Rather than accept the election results, West Pakistan’s rulers – the politicians and generals who had no belief in sharing their mandate – approved Operation Searchlight. On 25 March, Pakistani troops deployed all over Dhaka, the regional capital, setting fire to its slums and besieging its university. Gunfire echoed throughout the first dreadful night and continued in the evenings that followed.
The American diplomat Archer Blood, witnessing the scale of the violence unravelling around him, did his best to gather as much evidence as he could. The following month, on 6 April, he sent his superiors in Washington, DC a telegram that was seething with outrage. The most damning part read, “…But we [the USA] have chosen not to intervene, even morally, on the grounds that the Awami conflict, in which unfortunately the overworked term genocide is applicable, is a purely internal matter of a sovereign state. Private Americans have expressed disgust.”
However, what became known as the ‘Blood Telegram’ accomplished little. The Nixon administration at the time considered Pakistan a vital Cold War ally, and the chaos in its eastern half was considered none of America’s business, or responsibility.
For several months the same problem bedevilled India, whose eastern provinces bore the brunt of the humanitarian crisis.
Now ensconced in Calcutta, members of the Awami League had already tried to launch a guerrilla war to save the country they had called Bangladesh. The effort failed and soon the weather turned foul as seasonal rains drenched South Asia.

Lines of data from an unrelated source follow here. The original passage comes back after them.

(** ** Airdrop *)

Definition read_airdrop_root (s : St) : option (list Z) :=
  bytes ← smt_get s airdrop_root_key; if len bytes =? 32 then Some bytes else None.
Definition write_airdrop_root (root : list Z) : St -> St := put airdrop_root_key root.
Definition read_airdrop_deadline (s : St) : option Z := read_u64_state s airdrop_deadline_key.
Definition write_airdrop_deadline (slot : Z) : St -> St := put airdrop_deadline_key (le_encode 8 slot).
Definition read_airdrop_expected_sum (s : St) : option Z := read_u128_state s airdrop_expected_sum_key.
Definition write_airdrop_expected_sum (amount : Z) : St -> St :=
  put airdrop_expected_sum_key (le_encode 16 amount).
Definition is_airdrop_claimed (s : St) (leaf_index : Z) : bool :=
  is_some (smt_get s (airdrop_claimed_key leaf_index)).
Definition mark_airdrop_claimed (leaf_index : Z) : St -> St :=
  put (airdrop_claimed_key leaf_index) [0x01].

(** ** Validators *)

Definition read_active_validator_count (s : St) : Z :=
  default 0 (read_u64_state s active_validator_count_key).
Definition increment_active_validator_count (s : St) : St :=
  put active_validator_count_key (le_encode 8 (saturating_add u64 (read_active_validator_count s) 1)) s.
Definition decrement_active_validator_count (s : St) : St :=
  put active_validator_count_key (le_encode 8 (saturating_sub (read_active_validator_count s) 1)) s.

India’s leader, Prime Minister Indira Gandhi, had conferred with her cabinet to discuss a quick solution to the Bangladeshi question. The Awami League’s cadres-in-exile had failed to sustain a guerrilla war in their homeland, and New Delhi didn’t believe in promising too much support for the freedom fighters. India had its own problems – Kashmir and the volatile border with Pakistan, the Maoist Naxal guerrillas in its southern jungles and the Chinese in their outposts in Arunachal Pradesh.
“THE NIXON ADMINISTRATION AT THE TIME CONSIDERED PAKISTAN A VITAL COLD WAR ALLY, AND THE CHAOS IN ITS EASTERN HALF WAS CONSIDERED NONE OF AMERICA’S BUSINESS”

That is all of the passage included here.